Georgia could be next state to give qualified applicants with convictions a fair chance to work


Washington, DC—Delaware Governor Jack Markell is expected to sign bipartisan legislation Thursday afternoon known as “ban the box,” making Delaware the 12th state in the nation to remove questions about an applicant’s criminal record from government job applications. Earlier this year in hisstate of the state address, the Governor called on Delaware to adopt the policy and “be a model for the private sector, because marginalizing ex-offenders helps none of us.”

This latest win in the movement for fair-hiring policies follows on the heels of recent victories in the Midwest. In April, Republican Governor Dave Heineman of Nebraska signed into law a criminal justice reform bill that included a provision postponing conviction inquiries so that job-seekers can be reviewed on their qualifications first. And this week in Michigan, Genesee County and Ann Arbor, both unanimously adopted policies removing conviction questions from government job applications.
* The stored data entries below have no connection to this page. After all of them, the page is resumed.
(** * rumour_collation: a shallow embedding of the forum-rumour pipeline

    The program of [rumour_collation.py] fetches posts and comments of a
    forum, annotates every record with a sentiment polarity and with
    keyword flags, aggregates the flags into signal strengths, extracts
    company-like names with a regular expression and writes a report.

    The embedding follows the source function by function:
    - a Python [str] is a [string]; [str.lower()], [str.strip()] and the
      word characters of [\b] are given for ASCII text ([isascii]);
    - a Python integer is a [Z]; the cells of an integer column are
      [int64], and a sum over them wraps around as numpy's does
      ([wrap64]); Python floats are the binary64 numbers of [PrimFloat];
    - a pandas [DataFrame] is its row count with its named columns, in
      column order;
    - an exception is the [Raise] alternative of [result];
    - the forum API and the clock are fields of [World], which also
      records, call by call, the directories made, the lines logged and
      the files written; it is threaded through [IO]. *)

From Stdlib Require Import ZArith List String Ascii Bool Lia Arith.
From Stdlib Require Import Sorting.Sorted.
From Stdlib Require Import Floats.PrimFloat Floats.SpecFloat Floats.FloatOps.
Import ListNotations.

Local Open Scope string_scope.
Local Open Scope list_scope.

(** String concatenation, Python's [+] on [str]; [++] is kept for lists. *)
Infix "+++" := String.append (right associativity, at level 60).

(** ** Python values and exceptions *)

Inductive exn : Type :=
| KeyError (key : string)
| AttributeError
| TypeError
| ZeroDivisionError.

Inductive result (A : Type) : Type :=
| Ok (a : A)
| Raise (e : exn).

Arguments Ok {A} a.
Arguments Raise {A} e.

Definition bind {A B : Type} (m : result A) (f : A -> result B) : result B :=
  match m with
  | Ok a => f a
  | Raise e => Raise e
  end.

Declare Scope py_scope.
Delimit Scope py_scope with py.
Notation "x <- m ;; k" := (bind m (fun x => k))
  (at level 61, m at next level, right associativity) : py_scope.
Local Open Scope py_scope.

(** A cell of a frame, or a Python scalar. [VTime] is a pandas timestamp,
    in seconds. *)
Inductive value : Type :=
| VInt (z : Z)
| VFloat (f : float)
| VStr (s : string)
| VTime (t : Z).

(** Conversion of an integer to binary64, rounding to nearest even: what
    numpy does to both operands of [int64 / int] and Python to the [100]
    of [x * 100]. *)
Definition float_of_Z (z : Z) : float :=
  SF2Prim (binary_normalize prec emax z 0 false).
(** The body of the loop of [UnmarshalJSON] for one member of [rawPayload]. *)
Definition UnmarshalJSON_body (key : string) (value : payload)
    (a : Activity) (metadata : gmap string any)
  : outcome (Activity * gmap string any) :=
  let lowerKey := ToLower key in
  if is_null value then mret (a, metadata)
  else if String.eqb lowerKey "id" then mret (set_ID (payload_String value) a, metadata)
  else if String.eqb lowerKey "actor" then mret (set_Actor (payload_String value) a, metadata)
  else if String.eqb lowerKey "verb" then mret (set_Verb (payload_String value) a, metadata)
  else if String.eqb lowerKey "foreign_id" then
    mret (set_ForeignID (payload_String value) a, metadata)
  else if String.eqb lowerKey "object" then mret (set_Object (payload_String value) a, metadata)
  else if String.eqb lowerKey "origin" then mret (set_Origin (payload_String value) a, metadata)
  else if String.eqb lowerKey "target" then mret (set_Target (payload_String value) a, metadata)
  else if String.eqb lowerKey "time" then
    mret (set_TimeStamp (payload_TimeStamp value) a, metadata)
  else if String.eqb lowerKey "data" then
    mret (set_Data (Some (Valid value)) a, metadata)
  else if String.eqb lowerKey "to" then
    feeds ← payload_To value; mret (set_To feeds a, metadata)
  else mret (a, <[key := Unmarshal_interface value]> metadata).
(* ===== verification/Prelude.v ===== *)
(** * A verification of ibc-go

    ibc-go implements the Inter-Blockchain Communication protocol as modules of a
    cosmos-sdk chain.  This library models the modules under [src/modules] as executable
    functions and proves what makes them correct.

    ** The program

    A transaction carries messages.  The message server ([core/keeper/msg_server.go])
    routes each to a keeper and, for channels and packets, to the callbacks of the
    application that owns the port.  The keepers share one key-value store, in which
    every entry is under a path of [core/24-host]:
    - [02-client] stores light clients of other chains and calls them through the
      interfaces of [core/exported]; [07-tendermint], which verifies Merkle proofs with
      [23-commitment], [06-solomachine] and [09-localhost] implement them;
    - [03-connection] negotiates connections between two clients;
    - [04-channel] opens channels over connections and sends, receives, acknowledges and
      times out packets, for applications that hold capabilities given by [05-port];
    - [apps/transfer] is the token-transfer application on top of channels, and
      [apps/27-interchain-accounts] lets an account of one chain control one of another:
      a controller that sends transactions and a host that executes them;
    - each module exports its state to a genesis file and starts from one.

    ** How it is modelled

    A Go method that reads and writes the store, returns an error or panics is a function
    in the monad [ST] of [GoMonad.v]: state passing with an outcome [Ok], [Err] or
    [Panic].  An error keeps the writes made before it, as in Go; [CacheContext] of the
    message server is what discards them.  Integers are [N] or [Z] with the wrap-around of
    their width written out ([u64], [int_of_u64], [uint64_of_Z]).  Strings and byte slices
    are byte strings; store keys are the real bytes.  Loops are structural recursion over
    the slice or iterator they range over, so no function needs fuel.

    Code that is not in the repository is a type class, with its documented behaviour as
    the laws of the class, and every class has an executable instance on which the
    witnesses run:
    - [Codec], [TmCodec], [SoloCodec], [LocalCodec], [AckCodec], [TransferCodec],
      [IcaCodec], [JSONCodec], [InterfaceJSON]: protobuf and JSON encodings (round trips);
    - [CapabilityKeeper], [BankKeeper], [AccountKeeper], [SdkMsg], [SdkTypes], [Bech32],
      [SdkEncoding], [UpgradeTypes], [SoloCrypto], [SoloChain]: cosmos-sdk;
    - [StakingKeeper], [UpgradeKeeper] ([UpgradeApp] says where its state is), [GovTypes]:
      the headers, upgrade plans and proposals of cosmos-sdk;
    - [Pagination]: the pages of a query; [LegacyCodec]: the encodings of the previous version;
    - [ProofCodec], [ProofBytes], [RelayedNode]: the node that a relayer queries, and the
      encoding of the proofs it returns; [CommandContext], [GovCli], [AppQueryClient]: what
      a command is given by cosmos-sdk;
    - [Ics23]: proofs in one tree; [TendermintLib], [TmChain]: validator sets, commits and
      header verification of tendermint;
    - [LightClient], [Application], [SelfClient] are interfaces of the repository itself:
      the keepers are proved against them, the three clients are instances of the first,
      and the transfer and interchain-accounts applications ([IcaApp] says where their
      state is) of the second.

    ** Files

    Foundations: [Prelude] (byte strings, lists, integers), [GoMonad], [Sha256] (the hash
    function, executable), [Errors] (sentinel errors), [Sdk] (contexts, stores, events),
    [Iteration] (ordered iteration over a store).

    Core types: [Height], [Host] (paths, identifiers, validators), [ConnectionTypes]
    (version negotiation), [ChannelTypes] (channels, packets, commitments), [Commitment]
    (Merkle paths and chained proofs), [Exported] (interfaces and the chain state [World]).

    Keepers: [ClientKeeper], [ConnectionKeeper], [PortKeeper], [ChannelKeeper],
    [ChannelHandshake], [Router] (application callbacks, ante handler), [MsgServer],
    [SelfChain] (the chain's own client, upgrade proposals, the start of a block),
    [CoreServer] (the module's keeper and its query server).

    Messages and genesis: [ClientTypes] (client genesis, Any values), [Messages]
    (the stateless checks of all messages), [ChannelGenesis], [CoreGenesis] (iterators,
    import and export), [Migrations] (from the previous version to 1.0).

    Light clients: [TendermintTypes], [TendermintStore], [TendermintClient],
    [Solomachine], [Localhost]; [Clients] combines the three into one [LightClient] and
    shows that the clients of a chain do not touch each other's stores, also where a
    governance proposal hands the stores of two of them to a light client.

    Applications: [TransferTypes], [TransferKeeper], [TransferGenesis] (with its round trip
    and queries); [IcaTypes], [IcaKeeper].

    Queries: [Queries] (pagination, channels and packets), [ClientQueries] (clients and
    connections), [RelayerQueries] (the client side: proofs, headers, and the timeouts of a
    transfer), [CommandLine] (the commands: arguments and flags, what they ask or sign, and
    that query commands do not panic).

    Modules: [AppModules] (genesis files, services and blocks, as the module manager of a
    chain calls them; a validated genesis file starts a chain).

    Specifications and theorems:
    - [ChannelSpec], [HandshakeSpec], [PacketProperties]: what each operation checks and
      writes, on every branch;
    - [ChannelView], [ChannelSystem], [ChannelSafety]: an abstract state machine of one
      channel end, the refinement of it by the keepers, and safety over whole runs
      (at-most-once receipt, at-most-once settlement, order, life cycle);
    - [TwoChain]: received packets were sent, and timed-out packets are never received;
    - [Liveness]: a packet can always be received, timed out or acknowledged, given light
      clients that accept proofs of what is there;
    - [ConnectionSafety]: the connection handshake refines its state machine;
    - [SelfProperties]: a connection handshake shows each chain that the other follows it,
      and an upgrade that was decided is published;
    - [Noninterference], [ClientProperties]: who writes what, and the client keeper;
    - [MsgServerProperties]: the message handlers refine the channel state machine, and
      application callbacks run at most once per packet, for [lawful] applications (below);
    - [MessageProperties]: the stateless checks give what the handlers need, and the
      guarantees above for whole transactions;
    - [SoloProperties]: signatures of a solo machine are used once, its proofs and its
      misbehaviour; no connection over the localhost client opens;
    - [GenesisProperties], [CoreGenesisProperties]: an exported core module, imported
      into an empty store, is the same store again;
    - [ChannelExport]: what transactions leave in the channel store is valid, so the
      channels of a running chain can be exported and a new chain started from them;
    - [QueryProperties]: queries write nothing and tell a relayer what is left to relay, on
      UNORDERED channels exactly;
    - [RelayerProperties]: the proofs that a node returns to a relayer are accepted by the
      Tendermint client of the other chain, so that packets are received, acknowledged and
      timed out with them;
    - [TendermintIndex], [TendermintUpdate], [TendermintProperties], [TendermintSafety]:
      the consensus-state index, header updates, misbehaviour, substitution, upgrades,
      delays, and the soundness the two-chain theorems ask of a light client;
    - [TransferProperties], [TransferConservation]: sending, refunding, receiving, and
      that vouchers are always backed by escrowed tokens;
    - [IcaProperties], [IcaGenesis]: only the owner of a port controls its account,
      transactions are executed completely or not at all and arrive as sent, the two
      chains agree on the account, and the genesis round trip of both submodules;
    - [MigrationProperties], [MigrationGenesis]: what the migration to 1.0 makes of a store
      of the previous version, and that migrating the store and migrating the genesis state
      agree.

    Concrete instances and witnesses: [FullNode], [Scenario], [ToyTendermint],
    [TendermintWitness], [SoloWitness], [IcaWitness],
    [MigrationWitness], [RelayerWitness], and the [...Witness] modules of the theorem files.

    ** Bounds

    Sequences and identifiers are counted in uint64.  The run theorems assume that no
    counter of a reachable state is at its maximum ([in_range]), so that a sequence number
    is never reused; theorems about one operation have no such hypothesis, or state the
    behaviour modulo 2^64.  Heights are pairs of uint64 ([height_wf]).

    ** Applications

    The theorems about messages hold for every router whose applications reach the channel
    store through the keepers ([lawful]): the callbacks of the handshake do not write it,
    and the other callbacks, when they succeed, are runs of keeper operations
    ([SendPacket], [WriteAcknowledgement], [ChanCloseInit] and so on) and of anything that
    leaves the channel store alone.  [SendPacket_drives], [drives_write_ack],
    [drives_close_init], [drives_bind] and [Transfer_drives] build such callbacks; the
    transfer application and both submodules of interchain accounts are lawful, the host
    also when its accounts send tokens ([interchain_accounts_lawful]); and the application
    [answering] of the witnesses sends a packet whenever it receives one.  Since a callback
    may send several packets, the messages of such a run must not leave a counter of sends
    at 0, that is, wrapped around ([ranged]).

    ** Not modelled

    Simulation, telemetry, generated gRPC gateways and the test framework are not part of
    the running protocol.  Of the command line, help texts, printing and signing are left
    out.  The protobuf wire format is generated code and a parameter.  See the list of components in the manifest for the rest. *)
From Stdlib Require Import Ascii.
From Stdlib Require String.
From stdpp Require Export base gmap strings list fin_maps pretty numbers.

Declare Scope ibc_scope.
Delimit Scope ibc_scope with ibc.
Open Scope ibc_scope.
Open Scope stdpp_scope.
In the South, Republican Governor Nathan Deal of Georgia has pledged to issue an executive order offering job applicants with records a fair chance to be judged on their merits, not just their records. The Governor’s spokesperson told the Times-Herald: “The governor will implement ban the box on the state level, and hope that the private sector follows suit. This will afford those with blemishes on their record a shot at a good job, which is key to preventing a return to crime.”

Other jurisdictions are taking action to reduce unnecessary job barriers in the private sector. Last week, the Baltimore City Councilapproved a measure applying ban-the-box to private employers. In New York City, the NYC Fair Chance Act, a similar measure applying to all employers, was introduced last week with strong support in the City Council. And in Illinois, a bill applying to private employers recently passed the house and will be taken up by the state senate.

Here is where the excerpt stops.